## What is being asked
For this exercise, reproduce the entries below exactly, but only from the line containing "rewrite setp_id; [by" through the line containing "Context (Hl : LKftable", both included.

Saved data entries
== Segment start ==

Lemma release_ok l ls c0 (k : K) (Q : unit → K → Prop) :
  k_locks k = l :: ls → l ∉ ls → inside c0 (k_cpu k) →
  (∀ c, same_cpu c0 c → Q tt (k <| k_locks := ls |> <| k_cpu := c |>)) → returns (release l) k Q.
Proof.
  intros El Hl Hc HQ. unfold release. apply returns_bind, returns_gets. rewrite El, bool_decide_eq_true_2 by left.
  rewrite filter_head by done. apply returns_bind, returns_modify, returns_zoom.
  eapply pop_same; [exact Hc|]. intros c Hs. by apply HQ.
Qed.

Lemma curproc_ok (k : K) c (Q : nat → K → Prop) : cpu_proc (k_pt k) = Some c → Q c k → returns curproc k Q.
Proof.
  intros Hc HQ. apply returns_zoom. unfold returns, cur, myproc, gets, mbind, M_bind. rewrite Hc. cbn.
  by replace (k <| k_pt := k_pt k |>) with k by (by destruct k).
Qed.

Lemma procn_ok (k : K) i p (Q : proc → K → Prop) : procs (k_pt k) !! i = Some p → Q p k → returns (procn i) k Q.
Proof.
  intros Hp HQ. apply returns_zoom. unfold returns, getp. rewrite Hp.
  by replace (k <| k_pt := k_pt k |>) with k by (by destruct k).
Qed.

Lemma setproc_ok (k : K) i f (Q : unit → K → Prop) : Q tt (k <| k_pt := setp i f (k_pt k) |>) → returns (setproc i f) k Q.
Proof. intros HQ. by apply returns_zoom. Qed.

Lemma on_mem_ok {A} (m : M S A) (k : K) (Q : A → K → Prop) :
  returns m (k_mem k) (λ a s, Q a (k <| k_mem := s |>)) → returns (on_mem m) k Q.
Proof. intros H. unfold on_mem. by apply returns_zoom. Qed.

(** ** The process table *)

Lemma setp_ext i f g t : (∀ x, procs t !! i = Some x → f x = g x) → setp i f t = setp i g t.
Proof. intros H. unfold setp. rewrite (list_alter_ext f g (procs t) (procs t) i); done. Qed.

Lemma setp_setp i f g t : setp i f (setp i g t) = setp i (λ q, f (g q)) t.
Proof.
  unfold setp. cbn. replace (alter f i (alter g i (procs t))) with (alter (λ q, f (g q)) i (procs t)); [done|].
  apply list_eq. intros j. destruct (decide (i = j)) as [->|].
  - rewrite !list_lookup_alter_eq. by destruct (procs t !! j).
  - by rewrite !list_lookup_alter_ne.
Qed.

Lemma setp_id i f t : (∀ x, f x = x) → setp i f t = t.
Proof. intros H. unfold setp. rewrite list_alter_id by done. by destruct t. Qed.

(** ** Files *)

Definition one_more (ff : file) : file := ff <| fref := fref ff + 1 |>.

Lemma filedup_ok f ff (k : K) (Q : nat → K → Prop) :
  LKftable ∉ k_locks k → Cli.cli_wf (k_cpu k) → k_ftable k !! f = Some ff → 1 ≤ fref ff →
  (∀ c, same_cpu (k_cpu k) c → Q f (k <| k_ftable := alter one_more f (k_ftable k) |> <| k_cpu := c |>)) →
  returns (filedup f) k Q.
Proof.
  intros Hl Hc Hf Hr HQ. unfold filedup. apply returns_bind, acquire_ok; [done..|]. intros c1 H1.
  apply returns_bind. unfold returns at 1, getf. cbn [k_ftable set]. rewrite Hf. rewrite (proj2 (Z.ltb_ge _ _)) by lia.
  apply returns_bind, returns_modify, returns_bind. eapply (release_ok LKftable (k_locks k) (k_cpu k)); [done..|].
  intros c2 H2. apply returns_ret. by apply (HQ c2).
Qed.

(** The descriptors [po] of the parent, over those [co] that the entry of the child had. *)
Fixpoint overlay (po co : list (option nat)) : list (option nat) :=
  match po, co with
  | a :: po, b :: co => match a with Some f => Some f | None => b end :: overlay po co
  | _, _ => co
  end.

Lemma overlay_length po co : length (overlay po co) = length co.
Proof. revert co. induction po as [|a po IH]; intros [|b co]; cbn; auto. Qed.

Lemma overlay_step po co i o : po !! i = Some o → (i < length co)%nat →
  overlay (take (Datatypes.S i) po) co = match o with Some f => <[i := Some f]> (overlay (take i po) co) | None => overlay (take i po) co end.
Proof.
  revert po co. induction i as [|i IH]; intros [|a po] [|b co] Ho Hl; cbn in *; simplify_eq; try lia.
  - by destruct o.
  - fold (take (Datatypes.S i) po). rewrite (IH po co) by (done || lia). by destruct o.
Qed.

Lemma overlay_none po : overlay po (replicate (length po) None) = po.
Proof. induction po as [|[f|] po IH]; cbn; by rewrite ?IH. Qed.

(** The file table when the first [i] descriptors have been duplicated. *)
Definition shared (po : list (option nat)) (t : list file) : list file :=
  imap (λ f ff, ff <| fref := fref ff + psum (refers f) po |>) t.

Lemma shared_nil t : shared [] t = t.
Proof.
  unfold shared. apply list_eq. intros i. rewrite list_lookup_imap. destruct (t !! i) as [ff|]; [|done]. cbn.
  rewrite Z.add_0_r. by destruct ff.
Qed.

Lemma shared_step po i o t : po !! i = Some o →
  shared (take (Datatypes.S i) po) t = match o with Some f => alter one_more f (shared (take i po) t) | None => shared (take i po) t end.
Proof.
  intros Ho. rewrite (take_S_r _ _ _ Ho). apply list_eq. intros j. unfold shared at 1. rewrite list_lookup_imap.
  assert (E : psum (refers j) (take i po ++ [o]) = psum (refers j) (take i po) + refers j o)
    by (rewrite psum_app; cbn; lia). rewrite E. destruct o as [f|].
  - destruct (decide (f = j)) as [->|Hne].
    + rewrite list_lookup_alter_eq. unfold shared. rewrite list_lookup_imap. destruct (t !! j) as [ff|]; [|done]. cbn.
      unfold one_more, refers. cbn. rewrite decide_True by done. by rewrite Z.add_assoc.
    + rewrite list_lookup_alter_ne by done. unfold shared. rewrite list_lookup_imap. destruct (t !! j) as [ff|]; [|done]. cbn.
      unfold refers at 2. rewrite decide_False by congruence. by rewrite Z.add_0_r.
  - unfold shared. rewrite list_lookup_imap. destruct (t !! j) as [ff|]; [|done]. cbn. by rewrite Z.add_0_r.
Qed.

Definition dup_procs (np : nat) (po : list (option nat)) (t : ptst) : ptst :=
  setp np (λ q, q <| ofile := overlay po (ofile q) |>) t.

(** The state when the first [n] descriptors have been duplicated. *)
Definition dup_upto (k : K) (np : nat) (po : list (option nat)) (cpu : Cli.cpu) : K :=
  k <| k_pt := dup_procs np po (k_pt k) |> <| k_ftable := shared po (k_ftable k) |> <| k_cpu := cpu |>.

Lemma dup_upto_nil (k : K) np : dup_upto k np [] (k_cpu k) = k.
Proof.
  unfold dup_upto, dup_procs. rewrite shared_nil.
  rewrite setp_id; [by destruct k|]. by intros [].
Qed.

Lemma dup_upto_other (k : K) np po cpu c : np ≠ c → procs (k_pt (dup_upto k np po cpu)) !! c = procs (k_pt k) !! c.
Proof. intros H. change (procs (dup_procs np po (k_pt k)) !! c = procs (k_pt k) !! c). by apply setp_lookup_ne. Qed.

Section Dup.
Context (c np : nat) (p q : proc) (k : K).
Context (Hl : LKftable ∉ k_locks k) (Hne : c ≠ np) (Hp : procs (k_pt k) !! c = Some p) (Hq : procs (k_pt k) !! np = Some q).
Context (Hlp : length (ofile p) = NOFILE) (Hlq : length (ofile q) = NOFILE).
Context (Hfs : ∀ fd f, ofile p !! fd = Some (Some f) → ∃ ff, k_ftable k !! f = Some ff ∧ 1 ≤ fref ff).

Lemma dup_procs_step n o : ofile p !! n = Some o → (n < NOFILE)%nat →
  match o with
  | Some f => setp np (λ q, q <| ofile := <[n := Some f]> (ofile q) |>) (dup_procs np (take n (ofile p)) (k_pt k))
  | None => dup_procs np (take n (ofile p)) (k_pt k)
  end = dup_procs np (take (Datatypes.S n) (ofile p)) (k_pt k).
Proof.
  intros Ho Hn. unfold dup_procs. pose proof (overlay_step _ (ofile q) _ _ Ho ltac:(lia)) as E.
  destruct o as [f|]; rewrite ?setp_setp; apply setp_ext; intros x Hx;
    (assert (x = q) as -> by congruence); cbn; by rewrite E.
Qed.

Lemma dup_step n cpu : (n < NOFILE)%nat → Cli.cli_wf cpu →
  returns (p ← procn c;
    match ofile p !! n with
    | Some (Some f) => g ← filedup f; setproc np (λ q, q <| ofile := <[n := Some g]> (ofile q) |>)
    | _ => skip
    end) (dup_upto k np (take n (ofile p)) cpu)
    (λ _ k', ∃ cpu', same_cpu cpu cpu' ∧ k' = dup_upto k np (take (Datatypes.S n) (ofile p)) cpu').
Proof.
  intros Hn Hc. apply returns_bind. eapply procn_ok; [by rewrite dup_upto_other|].
  destruct (ofile p !! n) as [o|] eqn:Eo; [|apply lookup_ge_None in Eo; lia].
  pose proof (dup_procs_step n o Eo Hn) as Ep. pose proof (shared_step _ _ _ (k_ftable k) Eo) as Et.
  destruct o as [f|].
  - destruct (Hfs n f Eo) as (ff & Hff & Hr). apply returns_bind.
    eapply (filedup_ok f (ff <| fref := fref ff + psum (refers f) (take n (ofile p)) |>)); [done|done|..].
    + cbn. unfold shared. by rewrite list_lookup_imap, Hff.
    + cbn. pose proof (psum_nonneg (refers f) (take n (ofile p)) (λ _ o _, refers_nonneg f o)). lia.
    + intros cpu' Hs. apply setproc_ok. exists cpu'. split; [exact Hs|]. unfold dup_upto. rewrite <- Ep, Et. done.
  - apply returns_ret. exists cpu. split; [by apply same_cpu_refl|]. unfold dup_upto. by rewrite <- Ep, Et.
Qed.

Lemma dup_files_ok (Q : unit → K → Prop) : Cli.cli_wf (k_cpu k) →
  (∀ cpu, same_cpu (k_cpu k) cpu → Q tt (dup_upto k np (ofile p) cpu)) → returns (dup_files c np) k Q.
Proof.
  intros Hc HQ. unfold dup_files.
  set (I := λ (i : Z) (k' : K), ∃ cpu, same_cpu (k_cpu k) cpu ∧ k' = dup_upto k np (take (Z.to_nat i) (ofile p)) cpu).
  eapply returns_mono; [apply (returns_for NOFILE _ I)|].
  - exists (k_cpu k). split; [by apply same_cpu_refl|]. cbn [Z.to_nat take]. by rewrite dup_upto_nil.
  - intros i k' Hi (cpu & Hcpu & ->). eapply returns_mono; [apply dup_step; [lia|apply Hcpu]|].
    intros [] k2 (cpu' & Hcpu' & ->). exists cpu'. split; [by eapply same_cpu_trans|].
    by replace (Z.to_nat (i + 1)) with (Datatypes.S (Z.to_nat i)) by lia.
  - intros [] k' (cpu & Hcpu & ->). rewrite take_ge by (rewrite Hlp; unfold NOFILE; lia). by apply HQ.
Qed.
End Dup.

(** ** The kernel stack of a new process *)

Context (data trapret forkret_addr : Z).

(** The first switch to the process goes to [forkret], which returns to [trapret]. *)
Definition stack_ready (m : mem) (stack : Z) : Prop :=
  load32 m (stack + 4016) = trapret ∧ load32 m (stack + 4012) = forkret_addr ∧
  ∀ j, 0 ≤ j < 4 → load32 m (stack + 3996 + 4 * j) = 0.

Lemma stack_ready_ext m m' stack : (∀ a, in_page stack a → m' a = m a) → stack_ready m stack → stack_ready m' stack.
Proof.
  intros H (E1 & E2 & E3). unfold in_page, PGSIZE in H. split; [|split].
  - rewrite (load32_ext m); [done|]. intros i Hi. apply H. lia.
  - rewrite (load32_ext m); [done|]. intros i Hi. apply H. lia.
  - intros j Hj. rewrite (load32_ext m); [by apply E3|]. intros i Hi. apply H. lia.
Qed.

Definition stack_mem (stack : Z) (m : mem) : mem :=
  store32 (memset (stack + 3996) 0 20 (store32 m (stack + 4016) trapret)) (stack + 4012) forkret_addr.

== Segment end ==

## Exercise solution
  rewrite setp_id; [by destruct k|]. by intros [].
Qed.

Lemma dup_upto_other (k : K) np po cpu c : np ≠ c → procs (k_pt (dup_upto k np po cpu)) !! c = procs (k_pt k) !! c.
Proof. intros H. change (procs (dup_procs np po (k_pt k)) !! c = procs (k_pt k) !! c). by apply setp_lookup_ne. Qed.

Section Dup.
Context (c np : nat) (p q : proc) (k : K).
Context (Hl : LKftable ∉ k_locks k) (Hne : c ≠ np) (Hp : procs (k_pt k) !! c = Some p) (Hq : procs (k_pt k) !! np = Some q).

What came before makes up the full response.